Collection entries:
Lemma remove_at_ok c m at_ : ok c m -> 0 <= at_ < count_ c ->
  exists c' m', remove_at c m at_ = (c', m', StatusCode.ok) /\ ok c' m' /\ removed c m at_ c' m'.
Proof.
  intros Hok Hat. pose proof Hok as [Hwf Hsl Hpw Hpd Hobj Hcnt Hlen Hby Hsort Hfr Hdist Hdirty Harr].
  destruct (Hfr at_ Hat) as (Ef & Hin & Hg & Hk). set (j0 := number (frame_at c at_)) in *.
  pose proof (release_charged_ok (frames m) j0 (Machine.pages m) (wf_frames _ _ Hwf) Hpw Hin Hg ltac:(lia)) as Hrel.
  unfold remove_at. rewrite Ef. destruct (release_charged _ _ _) as [[a acc] st]. destruct Hrel as (-> & Ha & Hgeo & Hacc & Hdesc & _ & Hus & Huc). cbn [status_ok negb].
  eexists _, _. split; [reflexivity |]. set (c' := FilePageCache.mk _ _ _ _ _ _). set (m' := Machine.mk _ _ _).
  destruct (cache_shift_down_spec (Z.to_nat (count_ c - (at_ + 1))) (index_ c) (at_ + 1)) as [Hz Hsh]; [lia | lia |].
  assert (forall k, 0 <= k < count_ c - 1 -> (index_ c').[k] = (index_ c).[before at_ k]) as Hix.
  { intros k Hk'. cbn. rewrite Hsh by lia. unfold before. destruct (Z.ltb_spec k at_); cmp; done. }
  assert (forall j, 0 <= j -> D m' j = if j =? j0 then PageDescriptor.zero else D m j) as HD.
  { intros j Hj. assert (0 <= j0 < zlen (descriptors_ (frames m))) as Hjz by (rewrite (Frames.wf_descriptors (frames m) (wf_frames _ _ Hwf)); done).
    change (D m' j) with ((descriptors_ a).[j]). rewrite Hdesc, aget_aset by lia. by rewrite (Z.eqb_sym j). }
  destruct (foreign_update (Machine.slab m) (Machine.world m) (Machine.world m') j0 PageDescriptor.zero Hwf Hin) as [Hwf' Hos]; try done.
  { unfold is_owned, is_large. fold (frames m). by rewrite Hk. }
  pose proof Hgeo as (_ & _ & Hfc & _). assert (forall k, 0 <= k < count_ c - 1 -> 0 <= before at_ k < count_ c /\ before at_ k <> at_) as Hbe
    by (intros k Hk'; unfold before; destruct (Z.ltb_spec k at_); lia).
  assert (forall k, 0 <= k < count_ c - 1 -> frame_at c' k = frame_at c (before at_ k)) as Hfa by (intros k Hk'; unfold frame_at; by rewrite Hix).
  assert (forall k, 0 <= k < count_ c - 1 -> D m' (number (frame_at c' k)) = D m (number (frame_at c (before at_ k)))) as HDk.
  { intros k Hk'. rewrite Hfa by done. destruct (Hbe k Hk') as [Hb Hne]. destruct (Hfr _ Hb) as (_ & ? & _). rewrite HD by lia.
    destruct (Z.eqb_spec (number (frame_at c (before at_ k))) j0) as [E |]; [| done]. exfalso. by apply Hne, (Hdist _ _ Hb Hat). }
  split.
  - assert (count_ c' = count_ c - 1) as Ec by done. split; rewrite ?Ec; try done; try (cbn; lia).
    + intros i j Hij Hj. rewrite !Hix by lia. apply Hsort; unfold before; destruct (Z.ltb_spec i at_), (Z.ltb_spec j at_); lia.
    + intros k Hk'. destruct (Hbe k Hk') as [Hb _]. destruct (Hfr _ Hb) as (Ef' & Hin' & Hg' & Hkk). cbn zeta. pose proof (HDk k Hk') as HDk'.
      assert (generation_at (frames m') (number (frame_at c' k)) = generation_at (frames m) (number (frame_at c' k))) as Eg
        by (unfold generation_at; fold (D m' (number (frame_at c' k))); rewrite HDk', Hfa by done; done).
      rewrite HDk', Eg, (same_handle (frames m) (frames m') _ Hgeo Eg), Hfa by done. by change (frame_count_ (frames m')) with (frame_count_ a); rewrite Hfc.
    + intros i j Hi Hj E. rewrite !Hfa in E by done. apply Hdist in E; [| by apply Hbe..]. revert E. unfold before. destruct (Z.ltb_spec i at_), (Z.ltb_spec j at_); lia.
    + intros k Hk'. cbn zeta. rewrite HDk by done. apply Hdirty. by apply Hbe.
    + destruct Harr as [? | (? & ? & Ho & ?)]; [by left | right]. split_and!; try done; try (cbn; lia). by apply Hos.
  - split_and!; try done; unfold free_frames; cbn; lia.
Qed.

What this task involves: Scan the records for lines with the string "Hgeo". Give the number of such lines and nothing else.

Problem solution: 3